*** Data under study Section Begins ***

Lemma setNext_spec h p i v :
  (i < hgt h p)%nat ->
  exists h', setNext h p i v = Some h'
    /\ (forall x, meta h' x = meta h x)
    /\ (forall x j, nextAt h' x j = if decide (x = p /\ j = i) then Some v else nextAt h x j).
Proof.
  intros Hi. destruct (hgt_lookup h p) as [nd Hnd]; [lia|].
  rewrite (hgt_Some _ _ _ Hnd) in Hi. unfold setNext. rewrite Hnd. cbn.
  rewrite decide_True by done. eexists. split_and!; [done| |].
  - intros x. unfold meta. destruct (decide (x = p)) as [->|Hne].
    + rewrite lookup_insert_eq, Hnd. cbn. by rewrite length_insert.
    + by rewrite lookup_insert_ne.
  - intros x j. unfold nextAt. destruct (decide (x = p)) as [->|Hne].
    + rewrite lookup_insert_eq, Hnd. cbn. destruct (decide (j = i)) as [->|Hj].
      * rewrite decide_True by done. by apply list_lookup_insert_eq.
      * rewrite decide_False by tauto. by apply list_lookup_insert_ne.
    + rewrite lookup_insert_ne by done. by rewrite decide_False by tauto.
Qed.

Lemma chain_frame h h' i l :
  (forall x, x ∈ l -> nextAt h' x i = nextAt h x i) -> chain h i l -> chain h' i l.
Proof.
  induction l as [|x l IH]; cbn; [done|]. intros Hx [H1 H2]. split.
  - rewrite Hx; [done|]. apply elem_of_cons. auto.
  - apply IH; [|done]. intros y Hy. apply Hx, elem_of_cons. auto.
Qed.

Lemma chain_suffix h i a l : chain h i (a ++ l) -> chain h i l.
Proof. induction a as [|x a IH]; cbn; [done|]. intros [_ H]. auto. Qed.

Lemma chain_insert h h' i a x n r :
  NoDup (a ++ x :: r) ->
  (forall y, y <> x -> y ∈ a ++ r -> nextAt h' y i = nextAt h y i) ->
  nextAt h' x i = Some (Some n) -> nextAt h' n i = Some (head r) ->
  chain h i (a ++ x :: r) -> chain h' i (a ++ x :: n :: r).
Proof.
  intros Hnd Hy Hx Hn. induction a as [|z a IH]; cbn in *.
  - intros [_ H]. split_and!; [done..|].
    apply NoDup_cons in Hnd as [Hxr _]. eapply chain_frame; [|exact H].
    intros y Hyr. apply Hy; [|done]. intros ->. done.
  - apply NoDup_cons in Hnd as [Hz Hnd]. intros [H1 H2]. split.
    + rewrite Hy; [rewrite H1; by destruct a| |by apply elem_of_cons; auto].
      intros ->. apply Hz. apply elem_of_app. right. apply elem_of_cons. auto.
    + apply IH; [done| |done]. intros y ? ?. apply Hy; [done|]. apply elem_of_cons. auto.
Qed.

Lemma chain_remove h h' i a x t r :
  NoDup (a ++ x :: t :: r) ->
  (forall y, y <> x -> y ∈ a ++ r -> nextAt h' y i = nextAt h y i) ->
  nextAt h' x i = nextAt h t i ->
  chain h i (a ++ x :: t :: r) -> chain h' i (a ++ x :: r).
Proof.
  intros Hnd Hy Hx. induction a as [|z a IH]; cbn in *.
  - intros [_ [H1 H2]]. split; [by rewrite Hx|].
    apply NoDup_cons in Hnd as [Hxr _]. eapply chain_frame; [|exact H2].
    intros y Hyr. apply Hy; [|done]. intros ->. apply Hxr, elem_of_cons. auto.
  - apply NoDup_cons in Hnd as [Hz Hnd]. intros [H1 H2]. split.
    + rewrite Hy; [rewrite H1; by destruct a| |by apply elem_of_cons; auto].
      intros ->. apply Hz. apply elem_of_app. right. apply elem_of_cons. auto.
    + apply IH; [done| |done]. intros y ? ?. apply Hy; [done|]. apply elem_of_cons. auto.
Qed.
Definition encoded_keys {A} (l : list (bytes * A)) : Prop :=
  Forall (fun e => exists k t, is_u64 t /\ e.1 = Encode k t) l.

(** No stored user key is a proper prefix of another. *)
Definition keys_prefix_free {A} (l : list (bytes * A)) : Prop :=
  forall e e', e ∈ l -> e' ∈ l -> UserKey e.1 <> UserKey e'.1 ->
    ~ UserKey e.1 `prefix_of` UserKey e'.1.

Definition start_ok {A} (start : option bytes) (l : list (bytes * A)) : Prop :=
  match start with
  | Some s => forall e, e ∈ l -> UserKey e.1 `prefix_of` s -> UserKey e.1 = s
  | None => True
  end.

Lemma encodes_encoded_keys V l : encodes V l -> encoded_keys l.
Proof.
  intros He. apply Forall_forall. intros e Hin.
  destruct (enc_shape _ _ He _ Hin) as (k & t & op & v & Ht & ->). eauto.
Qed.

Lemma encodes_prefix_free V l : encodes V l -> prefix_free V -> keys_prefix_free l.
Proof.
  intros He HV e e' H H' Hne.
  destruct (enc_shape _ _ He _ H) as (k & t & op & v & Ht & ->).
  destruct (enc_shape _ _ He _ H') as (k' & t' & op' & v' & Ht' & ->). cbn [fst] in *.
  apply (enc_elem _ _ He) in H; [|done]. apply (enc_elem _ _ He) in H'; [|done].
  rewrite !UserKey_Encode in *. apply (HV k t ltac:(eauto) k' t'); [eauto|done].
Qed.

Lemma encodes_start_ok V l start :
  encodes V l ->
  (forall k t, is_Some (V !! (k, t)) ->
     match start with Some s => k `prefix_of` s -> k = s | None => True end) ->
  start_ok start l.
Proof.
  intros He Hst. destruct start as [s|]; [|done]. intros x Hin.
  destruct (enc_shape _ _ He _ Hin) as (k & t & op & v & Ht & ->).
  apply (enc_elem _ _ He) in Hin; [|done]. cbn [fst]. rewrite UserKey_Encode.
  apply (Hst k t). eauto.
Qed.

Lemma past_end_false end_ k :
  past_end end_ k = false <-> match end_ with Some e => k <b e | None => True end.
Proof.
  destruct end_ as [e|]; [|done]. unfold past_end. rewrite bool_decide_eq_false. apply not_ble.
Qed.
(* ===== verification/Memtable.v ===== *)
(** * The memtable (internal/memtable/memtable.go, internal/memtable/scan.go)

    The write buffer: an ordered map of MVCC-encoded keys, a byte count and a
    frozen flag.  Everything is proved against the interface of OrderedMap.v;
    the abstract state is the version map of Versions.v.  The mutex makes every
    method atomic, so a method is one function on the state. *)

From Stdlib Require Import ZArith Lia.
From Stdlib Require Import Strings.Byte.
From stdpp Require Import base list gmap sorting.
From S2P Require Import Prelude.
From S2P Require Import MvccKey.
From S2P Require Import OrderedMap.
From S2P Require Import Skiplist.
From S2P Require Import Versions.

#[local] Open Scope Z_scope.
#[local] Open Scope bytes_scope.

Module Memtable.

Definition entryOverhead : Z := 64.

Inductive mem_error := ErrFrozen.

(** [value] of the source is packed behind the op byte. *)
Definition encodeValue (op : byte) (value : bytes) : bytes := op :: value.

Definition decodeValue (stored : bytes) : byte * bytes :=
  match stored with
  | [] => (x00, [])
  | op :: raw => (op, raw)
  end.

Record VersionEntry := { EncKey : bytes; Value : bytes; Op : byte }.

Section memtable.
Context {T C : Type} {OM : OrderedMap T C}.

Record Memtable := { mt_sl : T; mt_size : Z; mt_frozen : bool }.

Definition New : Memtable := {| mt_sl := om_new; mt_size := 0; mt_frozen := false |}.

Definition writeLocked (m : Memtable) (userKey value : bytes) (op : byte) (ts : Z)
  (coin : nat -> bool) : option Memtable :=
  let encKey := Encode userKey ts in
  let stored := encodeValue op value in
  old ← om_get (mt_sl m) encKey;
  let size :=
    match old with
    | Some oldStored => i64 (mt_size m - (len encKey + len oldStored + entryOverhead))
    | None => mt_size m
    end in
  sl ← om_put (mt_sl m) encKey stored coin;
  Some {| mt_sl := sl; mt_size := i64 (size + (len encKey + len stored + entryOverhead));
          mt_frozen := mt_frozen m |}.

Definition Put (m : Memtable) (userKey value : bytes) (ts : Z) (coin : nat -> bool)
  : outcome mem_error Memtable :=
  if mt_frozen m then Err ErrFrozen
  else of_opt (writeLocked m userKey value OpPut ts coin).

Definition Delete (m : Memtable) (userKey : bytes) (ts : Z) (coin : nat -> bool)
  : outcome mem_error Memtable :=
  if mt_frozen m then Err ErrFrozen
  else of_opt (writeLocked m userKey [] OpDelete ts coin).

(** [Some None] is [found = false]. *)
Definition GetAsOf (m : Memtable) (userKey : bytes) (snapshot : Z)
  : option (option (bytes * byte)) :=
  let target := Encode userKey snapshot in
  node ← om_seekGE (mt_sl m) target;
  match node with
  | None => Some None
  | Some n =>
      key ← om_key (mt_sl m) n;
      match Decode key with
      | None => Some None
      | Some (nodeUserKey, _) =>
          if decide (nodeUserKey = userKey) then
            stored ← om_value (mt_sl m) n;
            let '(op, raw) := decodeValue stored in
            if decide (op = OpDelete) then Some (Some ([], OpDelete))
            else Some (Some (raw, OpPut))
          else Some None
      end
  end.

Definition ApproximateSize (m : Memtable) : Z := mt_size m.

Definition Len (m : Memtable) : Z := om_len (mt_sl m).

Definition Freeze (m : Memtable) : Memtable :=
  {| mt_sl := mt_sl m; mt_size := mt_size m; mt_frozen := true |}.

Definition IsFrozen (m : Memtable) : bool := mt_frozen m.

(** The callback gets userKey, value, op and timestamp; its [bool] result says
    whether to go on, [A] is what it accumulates. *)
Definition Iterate {A} (m : Memtable) (fn : bytes -> bytes -> byte -> Z -> A -> A * bool)
  (acc : A) : option A :=
  om_iterate A (mt_sl m)
    (fun encKey stored acc =>
       let '(userKey, ts) := default ([], 0) (Decode encKey) in
       let '(op, raw) := decodeValue stored in
       fn userKey raw op ts acc) acc.

Definition NewestVersionTS (m : Memtable) (userKey : bytes) : option (option Z) :=
  let target := Encode userKey max_u64 in
  node ← om_seekGE (mt_sl m) target;
  match node with
  | None => Some None
  | Some n =>
      key ← om_key (mt_sl m) n;
      match Decode key with
      | None => Some None
      | Some (nodeUserKey, nodeTS) =>
          if decide (nodeUserKey = userKey) then Some (Some nodeTS) else Some None
      end
  end.

(** The two cursor loops; [fuel] bounds the nodes visited, and the number of
    stored entries plus one is enough. *)
Definition loopFuel (m : Memtable) : nat := S (Z.to_nat (om_len (mt_sl m))).

Fixpoint versionCount_loop (fuel : nat) (s : T) (n : option C) (userKey : bytes) (count : Z)
  : option Z :=
  match fuel with
  | O => None
  | S fuel' =>
      match n with
      | None => Some count
      | Some c =>
          key ← om_key s c;
          match Decode key with
          | None => Some count
          | Some (nodeUserKey, _) =>
              if decide (nodeUserKey = userKey) then
                n' ← om_next s n;
                versionCount_loop fuel' s n' userKey (count + 1)
              else Some count
          end
      end
  end.

Definition VersionCountForTesting (m : Memtable) (userKey : bytes) : option Z :=
  n ← om_seekGE (mt_sl m) (Encode userKey max_u64);
  versionCount_loop (loopFuel m) (mt_sl m) n userKey 0.

(** [None] for [end_] is Go's nil: no bound. *)
Fixpoint rangeSnapshot_loop (fuel : nat) (s : T) (n : option C) (end_ : option bytes)
  (out : list VersionEntry) : option (list VersionEntry) :=
  match fuel with
  | O => None
  | S fuel' =>
      match n with
      | None => Some out
      | Some c =>
          enc ← om_key s c;
          match Decode enc with
          | None =>
              n' ← om_next s n;
              rangeSnapshot_loop fuel' s n' end_ out
          | Some (uk, _) =>
              if (match end_ with Some e => bool_decide (e <=b uk) | None => false end)
              then Some out
              else
                stored ← om_value s c;
                let '(op, raw) := decodeValue stored in
                n' ← om_next s n;
                rangeSnapshot_loop fuel' s n' end_
                  (out ++ [{| EncKey := enc; Value := raw; Op := op |}])
          end
      end
  end.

*** Data under study Section Ends ***

**What you are asked to do:**
From the records above, transcribe without alteration every line from the one with "interface of OrderedMap.v;" to the one with "From Stdlib Require Import Strings.Byte.", inclusive.

**Finished task:**
    frozen flag.  Everything is proved against the interface of OrderedMap.v;
    the abstract state is the version map of Versions.v.  The mutex makes every
    method atomic, so a method is one function on the state. *)

From Stdlib Require Import ZArith Lia.
From Stdlib Require Import Strings.Byte.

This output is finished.